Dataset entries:
(* ===== verification/FloatText.v ===== *)
(** * The text of a float reads back as the float

    The decimals [strconv.FormatFloat(x, 'f', -1, 64)] writes, which go-redis stores, and
    the ones [encoding/json] writes are scanned by [strconv.ParseFloat] into the same
    decimal, which rounds to the float they were written for: every finite float64 a
    service stores or publishes is read back unchanged. *)
From Stdlib Require Import Ascii SpecFloat Decimal DecimalString DecimalN DecimalPos.
From S2P Require Import Prelude GoNum Strconv Json JsonParse JsonNumbers Rounding.
Local Open Scope string_scope.
Local Open Scope Z_scope.

(** ** Scanning digits *)

(** The number a run of digits denotes when [acc] is what stands before it. *)
Fixpoint digits_from (acc : Z) (s : string) : Z :=
  match s with
  | EmptyString => acc
  | String a s' => digits_from (10 * acc + default 0 (digit_val a)) s'
  end.
Definition len (s : string) : Z := Z.of_nat (String.length s).

Lemma digit_val_digit a : is_digit a = true -> exists d, digit_val a = Some d.
Proof.
  unfold is_digit, digit_val. intros [H1%Nat.leb_le H2%Nat.leb_le]%andb_prop.
  rewrite !(proj2 (Z.leb_le _ _)) by lia. simpl. by eexists.
Qed.
Lemma digit_val_other a : is_digit a = false -> digit_val a = None.
Proof.
  unfold is_digit, digit_val. intros H. destruct (Z.leb_spec 0 (Z.of_nat (nat_of_ascii a) - 48)); [|done].
  destruct (Z.leb_spec (Z.of_nat (nat_of_ascii a) - 48) 9); [|done]. simpl.
  rewrite !(proj2 (Nat.leb_le _ _)) in H by lia. done.
Qed.
Lemma scan_digits_app acc n s r :
  all_digits s -> scan_digits acc n (s ++ r) = scan_digits (digits_from acc s) (n + len s) r.
Proof.
  revert acc n. induction s as [|a s IH]; intros acc n Hs.
  - rewrite app_empty. simpl. by rewrite Z.add_0_r.
  - apply all_digits_cons in Hs as [Ha Hs]. destruct (digit_val_digit a Ha) as [d Hd].
    rewrite app_cons. simpl. rewrite Hd, IH by done. simpl. f_equal. unfold len. simpl. lia.
Qed.
(** Where the digits end. *)
Definition no_digit (r : string) : Prop := match r with EmptyString => True | String a _ => is_digit a = false end.
Lemma scan_digits_stop acc n r : no_digit r -> scan_digits acc n r = (acc, n, r).
Proof. destruct r as [|a r]; [done|]. simpl. intros Ha. by rewrite digit_val_other. Qed.
Lemma scan_digits_all acc n s r :
  all_digits s -> no_digit r -> scan_digits acc n (s ++ r) = (digits_from acc s, n + len s, r).
Proof. intros. rewrite scan_digits_app by done. by apply scan_digits_stop. Qed.
Lemma digits_from_app acc a b : digits_from acc (a ++ b) = digits_from (digits_from acc a) b.
Proof. revert acc. induction a as [|x a IH]; intros acc; [done|]. rewrite app_cons. simpl. apply IH. Qed.
Lemma digits_from_zeros acc n : digits_from acc (zeros n) = acc * 10 ^ Z.of_nat n.
Proof.
  revert acc. induction n as [|n IH]; intros acc; [simpl; lia|]. cbn [zeros digits_from].
  change (default 0 (digit_val "0")) with 0. rewrite IH, Nat2Z.inj_succ, Z.pow_succ_r by lia. lia.
Qed.
Lemma zeros_length n : String.length (zeros n) = n.
Proof. induction n; simpl; congruence. Qed.
(** The digits of a positive integer denote it. *)
Lemma digits_from_uint acc u :
  digits_from (Zpos acc) (NilEmpty.string_of_uint u) = Zpos (Pos.of_uint_acc u acc).
Proof.
  revert acc. induction u as [|u IH|u IH|u IH|u IH|u IH|u IH|u IH|u IH|u IH|u IH]; intros acc;
    cbn [NilEmpty.string_of_uint digits_from Pos.of_uint_acc]; [done|..];
    rewrite <- IH; f_equal;
    match goal with |- context [default 0 ?d] =>
      let v := eval compute in (default 0 d) in change (default 0 d) with v end; lia.
Qed.
Lemma digits_from_FormatInt p : digits_from 0 (FormatInt (Zpos p)) = Zpos p.
Proof.
  unfold FormatInt. simpl. pose proof (to_uint_head p) as Hh.
  pose proof (DecimalPos.Unsigned.of_to p) as Ho.
  pose proof (DecimalPos.Unsigned.to_uint_nonnil p) as Hn.
  destruct (Pos.to_uint p) as [|u|u|u|u|u|u|u|u|u|u]; try done; [by destruct (Hh u)|..];
    simpl in Ho |- *; injection Ho as <-; apply digits_from_uint.
Qed.
Lemma digits_from_natural z : 0 <= z -> digits_from 0 (FormatInt z) = z.
Proof. intros Hz. destruct z; [done|apply digits_from_FormatInt|done]. Qed.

* **Work to be completed**
An exact copy of every record above is what's needed here.

* **Answer to this task**
(* ===== verification/FloatText.v ===== *)
(** * The text of a float reads back as the float

    The decimals [strconv.FormatFloat(x, 'f', -1, 64)] writes, which go-redis stores, and
    the ones [encoding/json] writes are scanned by [strconv.ParseFloat] into the same
    decimal, which rounds to the float they were written for: every finite float64 a
    service stores or publishes is read back unchanged. *)
From Stdlib Require Import Ascii SpecFloat Decimal DecimalString DecimalN DecimalPos.
From S2P Require Import Prelude GoNum Strconv Json JsonParse JsonNumbers Rounding.
Local Open Scope string_scope.
Local Open Scope Z_scope.

(** ** Scanning digits *)

(** The number a run of digits denotes when [acc] is what stands before it. *)
Fixpoint digits_from (acc : Z) (s : string) : Z :=
  match s with
  | EmptyString => acc
  | String a s' => digits_from (10 * acc + default 0 (digit_val a)) s'
  end.
Definition len (s : string) : Z := Z.of_nat (String.length s).

Lemma digit_val_digit a : is_digit a = true -> exists d, digit_val a = Some d.
Proof.
  unfold is_digit, digit_val. intros [H1%Nat.leb_le H2%Nat.leb_le]%andb_prop.
  rewrite !(proj2 (Z.leb_le _ _)) by lia. simpl. by eexists.
Qed.
Lemma digit_val_other a : is_digit a = false -> digit_val a = None.
Proof.
  unfold is_digit, digit_val. intros H. destruct (Z.leb_spec 0 (Z.of_nat (nat_of_ascii a) - 48)); [|done].
  destruct (Z.leb_spec (Z.of_nat (nat_of_ascii a) - 48) 9); [|done]. simpl.
  rewrite !(proj2 (Nat.leb_le _ _)) in H by lia. done.
Qed.
Lemma scan_digits_app acc n s r :
  all_digits s -> scan_digits acc n (s ++ r) = scan_digits (digits_from acc s) (n + len s) r.
Proof.
  revert acc n. induction s as [|a s IH]; intros acc n Hs.
  - rewrite app_empty. simpl. by rewrite Z.add_0_r.
  - apply all_digits_cons in Hs as [Ha Hs]. destruct (digit_val_digit a Ha) as [d Hd].
    rewrite app_cons. simpl. rewrite Hd, IH by done. simpl. f_equal. unfold len. simpl. lia.
Qed.
(** Where the digits end. *)
Definition no_digit (r : string) : Prop := match r with EmptyString => True | String a _ => is_digit a = false end.
Lemma scan_digits_stop acc n r : no_digit r -> scan_digits acc n r = (acc, n, r).
Proof. destruct r as [|a r]; [done|]. simpl. intros Ha. by rewrite digit_val_other. Qed.
Lemma scan_digits_all acc n s r :
  all_digits s -> no_digit r -> scan_digits acc n (s ++ r) = (digits_from acc s, n + len s, r).
Proof. intros. rewrite scan_digits_app by done. by apply scan_digits_stop. Qed.
Lemma digits_from_app acc a b : digits_from acc (a ++ b) = digits_from (digits_from acc a) b.
Proof. revert acc. induction a as [|x a IH]; intros acc; [done|]. rewrite app_cons. simpl. apply IH. Qed.
Lemma digits_from_zeros acc n : digits_from acc (zeros n) = acc * 10 ^ Z.of_nat n.
Proof.
  revert acc. induction n as [|n IH]; intros acc; [simpl; lia|]. cbn [zeros digits_from].
  change (default 0 (digit_val "0")) with 0. rewrite IH, Nat2Z.inj_succ, Z.pow_succ_r by lia. lia.
Qed.
Lemma zeros_length n : String.length (zeros n) = n.
Proof. induction n; simpl; congruence. Qed.
(** The digits of a positive integer denote it. *)
Lemma digits_from_uint acc u :
  digits_from (Zpos acc) (NilEmpty.string_of_uint u) = Zpos (Pos.of_uint_acc u acc).
Proof.
  revert acc. induction u as [|u IH|u IH|u IH|u IH|u IH|u IH|u IH|u IH|u IH|u IH]; intros acc;
    cbn [NilEmpty.string_of_uint digits_from Pos.of_uint_acc]; [done|..];
    rewrite <- IH; f_equal;
    match goal with |- context [default 0 ?d] =>
      let v := eval compute in (default 0 d) in change (default 0 d) with v end; lia.
Qed.
Lemma digits_from_FormatInt p : digits_from 0 (FormatInt (Zpos p)) = Zpos p.
Proof.
  unfold FormatInt. simpl. pose proof (to_uint_head p) as Hh.
  pose proof (DecimalPos.Unsigned.of_to p) as Ho.
  pose proof (DecimalPos.Unsigned.to_uint_nonnil p) as Hn.
  destruct (Pos.to_uint p) as [|u|u|u|u|u|u|u|u|u|u]; try done; [by destruct (Hh u)|..];
    simpl in Ho |- *; injection Ho as <-; apply digits_from_uint.
Qed.
Lemma digits_from_natural z : 0 <= z -> digits_from 0 (FormatInt z) = z.
Proof. intros Hz. destruct z; [done|apply digits_from_FormatInt|done]. Qed.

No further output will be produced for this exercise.